What is the Military Lending Act?

Enacted in 2006, the MLA protects active duty service members, including Active Guard and Reserve, veterans, spouses, and dependents under age 21 (or 23 if they are full-time students). Dependents who cannot provide for themselves due to disability are also protected under the MLA.

The Military Lending Act protects against lenders taking advantage of the steady pay of military members. Some lenders, such as cash advance lenders, target younger customers who might not understand interest rates and loan terms in general. These companies entice potential customers with the ability to get money immediately, and for those struggling or living paycheck to paycheck, as many military families are, it’s a tempting idea.
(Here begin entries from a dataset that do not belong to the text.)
(** From the generated configuration on. *)
Definition configure (envVars : EnvMap) (memcached : Memcached) : AM RE :=
  setPrometheusEndpoint ;;;
  let* r := generateServiceConfig envVars memcached in
  match r with
  | inr err => configError err
  | inl envVars =>
      let* '(inputHash, hashChanged, err) := createHashOfInputHashes envVars in
      match err with
      | Some err => configError err
      | None =>
          if (hashChanged : bool) then ret (emptyResult, None)
          else
            putHash InputHashName inputHash ;;;
            let* re := reconcileInit serviceLabels in
            resultFirst re (
            let* re := reconcileNormalAodh inputHash in
            resultFirst re (ret (emptyResult, None)))
      end
  end.
(** The pass that deploys. *)
Lemma normal_ready i0 s tr s' o : deployable i0 -> coming i0 s ->
  finalizer ∈ meta_Finalizers (met_Meta (rs_Instance s)) ->
  runs (reconcileNormal s) tr (s', o) -> Forall (keeps settledEnv) tr ->
  coming i0 (finish s') /\ passesLeft (finish s') = 0 /\ ready i0 tr o (finish s').
Proof.
  intros Hd (Hs & Hnd & Ho) Hf Hr Hok. pose proof (metricstorage_same_deployable _ _ Hs Hd) as Hd'.
  pose proof (runs_wpM _ _ _ _ _ _ _ (reconcileNormal_gives s Hd') Hr Hok) as ->.
  destruct (runs_wpM _ _ _ _ _ _ _ (reconcileNormal_deploys s (proj1 Hd')) Hr (keeps_any _) eq_refl)
    as (st & cs & m & sc & Hw & Hst & Hm & Hsc & Hwatch & Hc).
  destruct (runs_wpM _ _ _ _ _ _ _ (reconcileNormal_kept (rs_Instance s) [] s (conj eq_refl eq_refl)) Hr (keeps_any _))
    as [Hmeta Hspec].
  destruct (stack_answer tr st cs Hok) as [Hne Hav]; [rewrite Hw; left|].
  unfold afterStack in Hc. rewrite (available_notTrue cs Hav) in Hc. destruct cs as [|c0 cs]; [done|]. simpl in Hc.
  assert (onWay ownTypes (fun t => (((t ∈ ownTypes /\ t <> MonitoringStackReadyCondition) /\
    t <> ServiceMonitorReadyCondition) /\ t <> NodeSetReadyCondition) /\ t <> ScrapeConfigReadyCondition)
    (crConds s')) as Hway.
  { simpl. rewrite Hc. do 4 (apply onWay_MarkTrue; [apply (bool_decide_unpack _); by vm_compute|]).
    by apply onWay_start. }
  assert (allTrue (crConds s')) as Ha.
  { eapply onWay_done; [exact Hway|]. unfold ownTypes. set_solver. }
  split_and!.
  - apply metricstorage_coming_finish. split_and!; [split; rewrite ?Hmeta, ?Hspec; apply Hs|by rewrite Hmeta|apply Hway].
  - apply metricstorage_prepared_finish. by rewrite Hmeta.
  - split_and!; [done| |exact Hwatch| | |].
    + exists st, (c0 :: cs), m, sc. split; [done|]. by apply (same_specs i0 _ _ _ _ _ Hs).
    + split; simpl; rewrite ?Hmeta, ?Hspec; apply Hs.
    + apply allTrue_updateReady; [apply Hway|exact Ha].
    + simpl in Ha, Hc. rewrite Hc in Ha. unfold MetricStorage_IsReady. simpl. rewrite Hc. by apply allTrue_marked.
Qed.

Lemma metricstorage_ofTypes_initial : ofTypes ownTypes initialConditions.
Proof.
  eapply ofTypes_init; [|apply (bool_decide_unpack _); by vm_compute].
  cbn [fmap list_fmap]. by rewrite !(fun t r m => proj1 (UnknownCondition_spec t r m)).
Qed.
(* ===== verification/ChildControllers.v ===== *)
(** * The controllers of the children of a Telemetry

    What the composition of the controllers needs of those of the children, as
    the interface [ChildControllers] with [ChildLaws], and its implementation by
    the Ceilometer, Autoscaling and MetricStorage controllers ([Controllers]),
    with the passes of CeilometerSystem.v, AutoscalingSystem.v and
    MetricStorageSystem.v. *)

From stdpp Require Import gmap strings list.
From Stdlib Require Import ZArith Lia.
From S2P Require Import Prelude Condition Api Libs Reference Webhooks Operator Passes.
From S2P Require Import MetricStorageController CeilometerController AutoscalingController.
From S2P Require Import Telemetry TelemetrySystem CeilometerSystem AutoscalingSystem MetricStorageSystem.

Module ChildControllers.
Import Telemetry TelemetrySystem.

(** ** What the controllers of the children promise *)

(** The same child: metadata up to the finalizers, and spec. *)
Definition sameSpec (k : Child) : childObj k -> childObj k -> Prop :=
  match k with
  | CeilometerChild => fun o0 o => cei_Spec o = cei_Spec o0
  | AutoscalingChild => fun o0 o => asc_Kind o = asc_Kind o0 /\ asc_Spec o = asc_Spec o0
  | MetricStorageChild => fun o0 o => met_Spec o = met_Spec o0
  end.

(** Of an Autoscaling, the override has nothing to be filled in. *)
Definition steady (k : Child) : childObj k -> Prop :=
  match k with
  | AutoscalingChild => fun o => AutoscalingSystem.steadyOverride (asc_Spec o)
  | _ => fun _ => True
  end.

Definition childConds {k : Child} : childObj k -> Conditions :=
  match k with
  | CeilometerChild => fun c => crConds c
  | AutoscalingChild => fun a => crConds a
  | MetricStorageChild => fun m => crConds m
  end.

Class ChildControllers := {
  (** one pass while anything may be answered, and one in a settled environment *)
  child_storm : forall k, childObj k -> childObj k -> Prop;
  child_pass : forall k, childObj k -> childObj k -> Prop;
  (** the passes that are needed before the one that makes it Ready *)
  child_left : forall k, childObj k -> nat;
  (** the settled environment lets it be deployed *)
  child_deployable : forall k, childObj k -> Prop;
  (** [child_kept k o0 o]: [o] is what passes over [o0] may leave *)
  child_kept : forall k, childObj k -> childObj k -> Prop;
  (** no failure is recorded that is never taken back *)
  child_clean : forall k, childObj k -> Prop;
  (** conditions of its kind, as any passes may leave them *)
  child_sound : forall k, childObj k -> Prop
}.

Class ChildLaws `{L : ConditionLib} (CC : ChildControllers) : Prop := {
  sound_kept k o : notDeleting (childMeta o) = true -> child_sound k o -> child_kept k o o;
  kept_sound k o0 o : child_kept k o0 o -> child_sound k o;
  sound_conds k (o o' : childObj k) : childConds o' = childConds o -> child_sound k o -> child_sound k o';
  clean_conds k (o o' : childObj k) : childConds o' = childConds o -> child_clean k o -> child_clean k o';
  new_sound k (o : childObj k) : childConds o = None -> child_sound k o /\ child_clean k o;
  storm_meta k o o' : child_storm k o o' -> sameMeta (childMeta o) (childMeta o');
  storm_kept k o0 o o' : child_storm k o o' -> child_kept k o0 o -> child_kept k o0 o';
  pass_storm k o o' : child_pass k o o' -> child_storm k o o';
  pass_approaches k o0 o o' : child_deployable k o0 -> child_kept k o0 o -> child_clean k o -> child_pass k o o' ->
    child_clean k o' /\ child_left k o' <= pred (child_left k o) /\ (child_left k o = 0 -> isReady o' = true);
  pass_possible k o : exists o', child_pass k o o';
  left_bound k o : child_left k o <= 4;
  kept_meta k o0 o : child_kept k o0 o -> sameMeta (childMeta o0) (childMeta o);
  kept_spec k o0 o : child_kept k o0 o -> steady k o0 -> sameSpec k o0 o
}.
(** ** The three controllers *)
Section Children.
Context `{L : ConditionLib} `{LL : !ConditionLaws L} `{F : FinalizerLib} `{FL : !FinalizerLaws F}.
Context `{C : CommonLib} `{CL : !CommonLaws C} `{V : ServiceLib} `{VL : !ServiceLaws V}.
Context (WC : CeilometerSystem.Env) (WA : AutoscalingSystem.Env).

(** The conditions of a child are of its own kind.  Of an Autoscaling, a failure
    to read a secret adds InputReady. *)
Definition kindTypes (k : Child) : list CondType :=
  match k with
  | CeilometerChild => CeilometerSystem.ownTypes
  | AutoscalingChild => InputReadyCondition :: AutoscalingSystem.ownTypes
  | MetricStorageChild => MetricStorageSystem.ownTypes
  end.

Definition Controllers : ChildControllers := {|
  child_storm k :=
    match k with
    | CeilometerChild => disturbed CeilometerSystem.unsettledEnv
    | AutoscalingChild => disturbed AutoscalingSystem.unsettledEnv
    | MetricStorageChild => fun m m' => exists w w',
        MetricStorageSystem.disturbed (MetricStorageController.MkState m w) (MetricStorageController.MkState m' w')
    end;
  child_pass k :=
    match k with
    | CeilometerChild => fun c c' => exists tr o, pass (CeilometerSystem.settledEnv WC) c tr o c'
    | AutoscalingChild => fun a a' => exists tr o, pass (AutoscalingSystem.settledEnv WA) a tr o a'
    | MetricStorageChild => fun m m' => exists w tr o w',
        MetricStorageSystem.pass (MetricStorageController.MkState m w) tr o (MetricStorageController.MkState m' w')
    end;
  child_left k :=
    match k with
    | CeilometerChild => CeilometerSystem.passesLeft WC
    | AutoscalingChild => AutoscalingSystem.passesLeft WA
    | MetricStorageChild => fun m => MetricStorageSystem.passesLeft (MetricStorageController.MkState m [])
    end;
  child_deployable k :=
    match k with
    | CeilometerChild => fun c => exists def, CeilometerSystem.deployable WC c def
    | AutoscalingChild => fun a => exists def, AutoscalingSystem.deployable WA a def
    | MetricStorageChild => MetricStorageSystem.deployable
    end;
  child_kept k :=
    match k with
    | CeilometerChild => CeilometerSystem.coming
    | AutoscalingChild => fun o0 o => AutoscalingSystem.surviving o0 o /\ AutoscalingSystem.specKept o0 o
    | MetricStorageChild => fun o0 o => MetricStorageSystem.coming o0 (MetricStorageController.MkState o [])
    end;
  child_clean k :=
    match k with
    | AutoscalingChild => fun a => getCond (AutoscalingController.conds a) InputReadyCondition = None
    | _ => fun _ => True
    end;
  child_sound k := fun o => ofTypes (kindTypes k) (childConds o)
|}.

#[local] Existing Instance Controllers.

Lemma controllers_sound k o : notDeleting (childMeta o) = true -> child_sound k o -> child_kept k o o.
Proof.
  destruct k; intros Hd Ho; simpl.
  - by split; [apply CeilometerSystem.ceilometer_same_refl|].
  - split; [|done]. split; [apply AutoscalingSystem.autoscaling_same_refl|]. by split.
  - by split; [apply MetricStorageSystem.metricstorage_same_refl|].
Qed.

Lemma controllers_meta k o o' : child_storm k o o' -> sameMeta (childMeta o) (childMeta o').
Proof.
  destruct k; simpl; [apply CeilometerSystem.ceilometer_storm_meta|apply AutoscalingSystem.autoscaling_storm_meta|].
  intros (w & w' & Hst). exact (MetricStorageSystem.metricstorage_storm_meta _ _ Hst).
Qed.

Lemma controllers_storm k o0 o o' : child_storm k o o' -> child_kept k o0 o -> child_kept k o0 o'.
Proof.
  destruct k; simpl.
  - intros Hst. apply CeilometerSystem.ceilometer_storm_kept. by apply rtc_once.
  - intros Hst. apply AutoscalingSystem.storm_kept. by apply rtc_once.
  - intros (w & w' & Hst) Hk. by apply (MetricStorageSystem.metricstorage_storm_coming _ _ _ (rtc_once _ _ Hst)).
Qed.

Lemma controllers_pass k o o' : child_pass k o o' -> child_storm k o o'.
Proof.
  destruct k; simpl.
  - intros (tr & out & Hp). eapply pass_disturbed; [apply CeilometerSystem.ceilometer_settled_unsettled|exact Hp].
  - intros (tr & out & Hp). eapply pass_disturbed; [apply AutoscalingSystem.autoscaling_settled_unsettled|exact Hp].
  - intros (w & tr & out & w' & Hp). exists w, w'. by eapply MetricStorageSystem.metricstorage_pass_disturbed.
Qed.

Lemma controllers_approach k o0 o o' :
  child_deployable k o0 -> child_kept k o0 o -> child_clean k o -> child_pass k o o' ->
  child_clean k o' /\ child_left k o' <= pred (child_left k o) /\ (child_left k o = 0 -> isReady o' = true).
Proof.
  destruct k; simpl.
  - intros [def Hd] Hk _ (tr & out & Hp).
    destruct (CeilometerSystem.ceilometer_approaches WC o0 def Hd o tr out o' Hk Hp) as (_ & Hl & Hg).
    split_and!; [done|done|]. intros H0. apply (Hg H0).
  - intros [def Hd] [(Hs & Hnd & Ho) _] Hn (tr & out & Hp). apply ofTypes_without in Ho; [|done|done].
    destruct (AutoscalingSystem.autoscaling_approaches WA o0 def Hd o tr out o' (conj Hs (conj Hnd Ho)) Hp)
      as ((_ & _ & Ho') & Hl & Hg).
    split_and!; [by apply AutoscalingSystem.own_no_input|done|]. intros H0. apply (Hg H0).
  - intros Hd Hk _ (w & tr & out & w' & Hp).
    destruct (MetricStorageSystem.pass_approaches o0 Hd (MetricStorageController.MkState o w) tr out
      (MetricStorageController.MkState o' w') Hk Hp) as (_ & Hl & Hg).
    split_and!; [done|exact Hl|]. intros H0. apply (Hg H0).
Qed.

Lemma controllers_possible k o : exists o', child_pass k o o'.
Proof.
  destruct k; simpl.
  - destruct (pass_exists (CeilometerSystem.settledEnv WC) o) as (tr & out & o' & Hp);
      [apply CeilometerSystem.ceilometer_settledEnv_answers|by split_and!|eauto].
  - destruct (pass_exists (AutoscalingSystem.settledEnv WA) o) as (tr & out & o' & Hp);
      [apply AutoscalingSystem.autoscaling_settledEnv_answers|by split_and!|eauto].
  - destruct (MetricStorageSystem.metricstorage_pass_exists (MetricStorageController.MkState o []))
      as (tr & out & [o' w'] & Hp). by exists o', [], tr, out, w'.
Qed.

Lemma controllers_bound k o : child_left k o <= 4.
Proof.
  destruct k; simpl.
  - unfold CeilometerSystem.passesLeft. destruct (CeilometerSystem.prepared o); [case_decide|]; lia.
  - unfold AutoscalingSystem.passesLeft.
    destruct (AutoscalingSystem.prepared o), (AutoscalingSystem.recorded WA o); [case_decide..| |]; lia.
  - unfold MetricStorageSystem.passesLeft. destruct (MetricStorageSystem.prepared _); lia.
Qed.

#[global] Instance Controllers_laws : ChildLaws Controllers.
Proof.
  split.
  - exact controllers_sound.
  - intros [] o0 o; simpl; intros Hk; apply Hk.
  - intros [] o o'; simpl; by intros ->.
  - intros [] o o'; simpl; [done| |done]. intros Hc. unfold AutoscalingController.conds in *. simpl in Hc. by rewrite Hc.
  - assert (forall ts, ofTypes ts None) as Hnil by (intros ts; split; [constructor|by intros c ?%not_elem_of_nil]).
    intros [] o; simpl; intros Hc; rewrite Hc; (split; [apply Hnil|]); [done| |done].
    unfold AutoscalingController.conds. by rewrite Hc.
  - exact controllers_meta.
  - exact controllers_storm.
  - exact controllers_pass.
  - exact controllers_approach.
  - exact controllers_possible.
  - exact controllers_bound.
  - intros [] o0 o; simpl; intros Hk; apply Hk.
  - intros [] o0 o; simpl; intros Hk Hst; [apply Hk| |apply Hk]. destruct Hk as [Hs Hk].
    split; [apply Hs|by apply Hk].
Qed.
End Children.
End ChildControllers.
These lenders then charge astronomically high interest rates, just to get a little piece of their paycheck early. For some, this can lead to even more serious financial hardship. This doesn’t just apply to cash-in-advance companies.  Credit cards, payday loans, car title loans, tax refund anticipation loans, deposit advance loans, installment loans, and unsecured open-end lines of credit are all covered under this Act. Mortgages and car loans are not covered, however.

Whatever the case may be, if a military member ends up in serious financial trouble, it can adversely affect military readiness and can create security risks. Service members are far more prone to engage in illegal behavior when faced with financial anxiety.

Whether they try to fix the problem or because they are in a bad state of mind, this poses serious problems for the military. The Military Lending Act works to prevent these problems by capping the interest rate for loans given to service members and their dependents at 36 percent, and prevents some specific predatory terms from being included in contracts with military members and their covered dependents.

This is incredibly important, as some of these companies can charge so much interest on a two-week loan and induce such steep late fees, that your entire next paycheck might disappear, leaving you wondering how you are supposed to pay all of those bills now? The cycle can become never-ending, leaving the loan companies profiting continuously by extending loan after loan, and their victims falling further and further in debt.

One question that has been in the air regards possible coming changes to the Military Lending Act. The military did update some things in 2017 to help close some loopholes exploited by predatory lenders. However, recently, the White House has been pushing to change regulations on car loans. This might, unfortunately, make things easier for lenders to take advantage of military members and their families, something of which many service members are not in favor.

The Consumer Financial Protection Bureau (CFPB) is also planning to do away with routine examinations of lenders to make sure they are not violating the Military Lending Act. There has been no push or need for this, as the Act has been helping prevent lenders from taking advantage of military members and their families.

It’s especially shocking considering statistics showing that military members and their families are four times more likely to be targeted by lenders looking to swindle them. These actions are just proposals for now, but the military community should stay vigilant to see the end results.

Military Lending Act Summary

The important things to remember to start understanding the ins and outs of the Military Lending Act are:

1. What is the Military Lending Act?

It was put in place to protect military members and their families against predatory lenders and caps all interest at 36 percent.

2. What Loans are covered by the Military Lending Act?

Credit cards, payday loans, car title loans, tax refund anticipation loans, deposit advance loans, installment loans, and unsecured open-end lines of credit.

3. When did the Military Lending Act go into effect?

The Military Lending Act was enacted in 2006 and updated in 2017 due to lenders finding loopholes.

4. Are credit cards covered under the Military Lending Act?

Yes, as noted before, credit cards are definitely included in the protection.

5. Are changes coming to the Military Lending Act?

There are proposals in place to do away with the routine examinations to make sure lenders are following protocol, though they will still go after anyone who violates the act.